L’immanence (lien profond de l’être avec lui-même) étant un but de l’existence, l’unification de l’être appelle à la recombinaison de chaque partie de soi dans le corps.
Ayant existé à l’origine, cet état d’âme et d’union s’est vu éclaté par les conditionnements de l’éducation et les idées de référence (préjugés, croyances, culture, société) proposées à la symbolisation du sens existentiel de l’enfant.
L’objectivité des perceptions sensorielles conjuguée à l’attention portée aux émotions par la compréhension des sentiments rémanents (attachés), immanents (constitutifs de la personnalité) et émergents (projetés) oriente le discernement des pensées vers un paysage en sept dimensions dont la perspective trouve le centre de l’unité (soi) :
l’espace du corps (mémoire, émotions, besoins, expériences sensorielles)

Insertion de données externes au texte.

(** The distance from the eye to the target is the camera distance. *)
Lemma norm_target_minus_eye (self : OpenGLWidget) :
  0 <= zoom self ->
  norm (vec3_sub (target self) (eyePosition self)) = zoom self.
Proof.
  intros Hz. rewrite eyePosition_is_lookAt_eye.
  unfold norm, vec3_sub, vec3_add, eye, target; simpl.
  set (z := zoom self) in *.
  set (s := sin (np_radians (phi self))).
  set (c := cos (np_radians (phi self))).
  set (s' := sin (np_radians (theta self))).
  set (c' := cos (np_radians (theta self))).
  assert (H1 : s * s + c * c = 1) by apply sin2_cos2.
  assert (H2 : s' * s' + c' * c' = 1) by apply sin2_cos2.
  match goal with |- sqrt ?e = _ =>
    replace e with (z * z * (s * s * (s' * s' + c' * c') + c * c)) by ring
  end.
  rewrite H2, Rmult_1_r, H1, Rmult_1_r.
  apply sqrt_square. exact Hz.
Qed.

(** The unit direction from the eye toward the target is [forward] with the
    sign of its third component changed. *)
Lemma unit_direction_eye_target (self : OpenGLWidget) :
  0 < zoom self ->
  unit_direction (eyePosition self) (target self) =
  mkvec3 (v0 (forward self)) (v1 (forward self)) (- v2 (forward self)).
Proof.
  intros Hz. unfold unit_direction.
  rewrite norm_target_minus_eye by lra.
  rewrite eyePosition_is_lookAt_eye.
  unfold vec3_sub, vec3_add, eye, target, forward; simpl.
  f_equal; field; lra.
Qed.

Lemma radians_45 : np_radians 45.0 = PI / 4.
Proof. unfold np_radians. lra. Qed.

Lemma cos_radians_45_pos : 0 < cos (np_radians 45.0).
Proof.
  rewrite radians_45. apply cos_gt_0; pose proof PI_RGT_0; lra.
Qed.

(** C8.  In the initial widget ([theta = phi = 45], distance 5) the third
    component of [forward] is [cos 45 > 0], while the unit direction from the
    eye toward the target has the third component [- cos 45 < 0]: [forward]
    is not that direction. *)
Theorem forward_is_not_toward_target :
  0 < v2 (forward init) /\
  v2 (unit_direction (eyePosition init) (target init)) = - v2 (forward init) /\
  forward init <> unit_direction (eyePosition init) (target init).
Proof.
  assert (Hpos : 0 < v2 (forward init)) by exact cos_radians_45_pos.
  assert (Hdir : unit_direction (eyePosition init) (target init) =
                 mkvec3 (v0 (forward init)) (v1 (forward init))
                        (- v2 (forward init))).
  { apply unit_direction_eye_target. simpl. lra. }
  split; [exact Hpos|]. split.
  - rewrite Hdir. reflexivity.
  - intros Heq. rewrite Hdir in Heq.
    apply (f_equal v2) in Heq.
    change (v2 (forward init) = - v2 (forward init)) in Heq. lra.
Qed.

le monde de l’autre (empathie, interactions relationnelles de subjectivité et d’altérité)
le temps (influences du passé et intuition de l’instant présent)
la pensée symbolisée des expériences (vécu, représentations, illusions, injonctions, interdits)
la congruence (authenticité des perceptions de soi au travers des projections)
les projections (actions, questionnements, réalisations, affirmations, explorations, expériences)
la personnalité (désirs, besoins, identifications, rôles, statut, carences)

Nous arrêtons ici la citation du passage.